Normally, the intrapleural pressure (Pip), or the pressure in the space between the lung’s visceral and parietal pleural layers, is slightly negative relative to the atmosphere (Patm). This is due to the chest wall and lungs recoiling away from each other. During a forced expiration, expiratory muscles can increase the Pip (as noted in the diagram). This pressure is transmitted to the alveolus, increasing pressure within the airway. I’ve termed this bronchial pressure (Pbr). Flow occurs from regions of high pressure to those of lower pressure, so since Pbr > Patm, air is expired.

As air exits the lung (alveoli → bronchioles → bronchi → trachea), it encounters airway resistance causing Pbr to decrease. If the patient has obstructive physiology as in chronic obstructive pulmonary disease (COPD), expired air encounters more resistance leading to a precipitous drop in pressure (+20 down to +10 cm H2O, in this example).

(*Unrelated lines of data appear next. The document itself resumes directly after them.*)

(* ===== verification/LogSpec.v ===== *)
(** * Behaviour of the log operations over any block cache

    The loops of [log.c] are specified by the block writes they issue: the
    state is related to an abstract cache ([bc_rep]) with no buffer checked
    out, and each routine extends the trace of disk writes by a known list. *)
From S2P Require Import Prelude Param Sync BlockCache Log LogDisk.

Ltac map_solve :=
  apply map_eq; intros ?k; rewrite ?lookup_empty, ?lookup_delete, ?lookup_insert;
  repeat (case_decide; simplify_eq; rewrite ?lookup_delete, ?lookup_insert, ?lookup_empty); try done.

Section spec.
Context {S : Type} `{BC : BlockCache S}.
Implicit Types (ls : lstate S) (a : cache) (l : logst).

Lemma wp_lift {A} (m : M S A) ls Q :
  wp m (l_bc ls) (fun x t => Q x (mkL t (l_log ls))) -> wp (lift m) ls Q.
Proof. intros H. by apply wp_zoom. Qed.

(** The state [ls] represents the cache [a], with log [l]. *)
Definition lrep ls a l : Prop := bc_rep (l_bc ls) a /\ l_log ls = l.

Lemma lift_bread ls a l bno (Q : nat -> lstate S -> Prop) :
  lrep ls a l -> can_bread a bno ->
  (forall i ls', c_held a !! i = None -> lrep ls' (a_bread i bno a) l -> Q i ls') ->
  wp (lift (bread 1 bno)) ls Q.
Proof.
  intros [R <-] Hc HQ. apply wp_lift. eapply wp_mono; [by apply bread_ok|].
  intros i t (Hi & R' & _). by apply HQ.
Qed.

Lemma lift_brelse ls a l i h (Q : unit -> lstate S -> Prop) :
  lrep ls a l -> c_held a !! i = Some h ->
  (h_dirty h = false -> h_data h = c_disk a !!! Z.to_nat (h_bno h)) ->
  (forall ls', lrep ls' (a_brelse i h a) l -> Q tt ls') ->
  wp (lift (brelse i)) ls Q.
Proof.
  intros [R <-] Hh Hc HQ. apply wp_lift. eapply wp_mono; [by apply brelse_ok|].
  intros [] t (R' & _). by apply HQ.
Qed.

Lemma lift_bwrite ls a l i h (Q : unit -> lstate S -> Prop) :
  lrep ls a l -> c_held a !! i = Some h ->
  (forall ls', lrep ls' (a_bwrite i h a) l -> Q tt ls') ->
  wp (lift (bwrite i)) ls Q.
Proof.
  intros [R <-] Hh HQ. apply wp_lift. eapply wp_mono; [by apply bwrite_ok|].
  intros [] t (R' & _). by apply HQ.
Qed.

Lemma lift_bdata ls a l i h (Q : block -> lstate S -> Prop) :
  lrep ls a l -> c_held a !! i = Some h -> Q (h_data h) ls -> wp (lift (bdata i)) ls Q.
Proof.
  intros [R Hl] Hh HQ. apply wp_lift. eapply wp_intro; [by eapply bdata_ok|].
  by destruct ls; simpl in *.
Qed.

Lemma lift_set_bdata ls a l i h d (Q : unit -> lstate S -> Prop) :
  lrep ls a l -> c_held a !! i = Some h -> length d = 512%nat ->
  (forall ls', lrep ls' (a_set i (mkHeld (h_bno h) d (h_dirty h)) a) l -> Q tt ls') ->
  wp (lift (set_bdata i d)) ls Q.
Proof.
  intros [R <-] Hh Hd HQ. apply wp_lift. eapply wp_mono; [by apply set_bdata_ok|].
  intros [] t (R' & _). by apply HQ.
Qed.

Lemma can_bread_first a bno :
  c_held a = ∅ -> in_disk a bno ->
  (is_Some (c_dirty a !! bno) \/ (size (c_dirty a) < cache_cap)%nat) -> can_bread a bno.
Proof.
  intros Hh Hin Hc. split_and!; [done| |].
  - intros i h. rewrite Hh, lookup_empty. done.
  - rewrite Hh, map_size_empty, Nat.add_0_r. done.
Qed.

Lemma size_delete_le (m : gmap Z block) k : (size (delete k m) <= size m)%nat.
Proof. rewrite map_size_delete. case_match; unfold id; lia. Qed.

Lemma can_bread_second a i b1 b2 :
  c_held a = ∅ -> in_disk a b2 -> b1 <> b2 ->
  (is_Some (c_dirty a !! b2) \/ (Datatypes.S (size (c_dirty a)) < cache_cap)%nat) ->
  can_bread (a_bread i b1 a) b2.
Proof.
  intros Hh Hin Hne Hc. unfold a_bread. rewrite Hh. split_and!; [done| |]; simpl.
  - intros j h. rewrite lookup_insert, lookup_empty. case_decide; [|done]. by intros [= <-].
  - rewrite lookup_delete_ne by done. destruct Hc as [?|Hc]; [by left|right].
    pose proof (size_delete_le (c_dirty a) b1).
    rewrite map_size_insert_None, map_size_empty by done. lia.
Qed.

In either case, Pbr stents open the airway, and Pip tries to collapse it. The point along the airway where Pbr = Pip is called the equal pressure point (EPP). Normally during forced expiration, the EPP occurs proximal in the tracheobronchial tree where cartilage reinforces the airway and prevents collapse; however, in patients with COPD, the EPP is much more distal, causing airway collapse near the alveolus (parts of the airway NOT reinforced with cartilage) leading to hypoventilation, hypoxemia, air trapping, etc.
This explains why patients with COPD habitually exhale through tightly pursed lips. By limiting the rate at which air is exhaled, the patient can maintain a higher airway pressure (Pbr) to help stent the airway where it wants to collapse.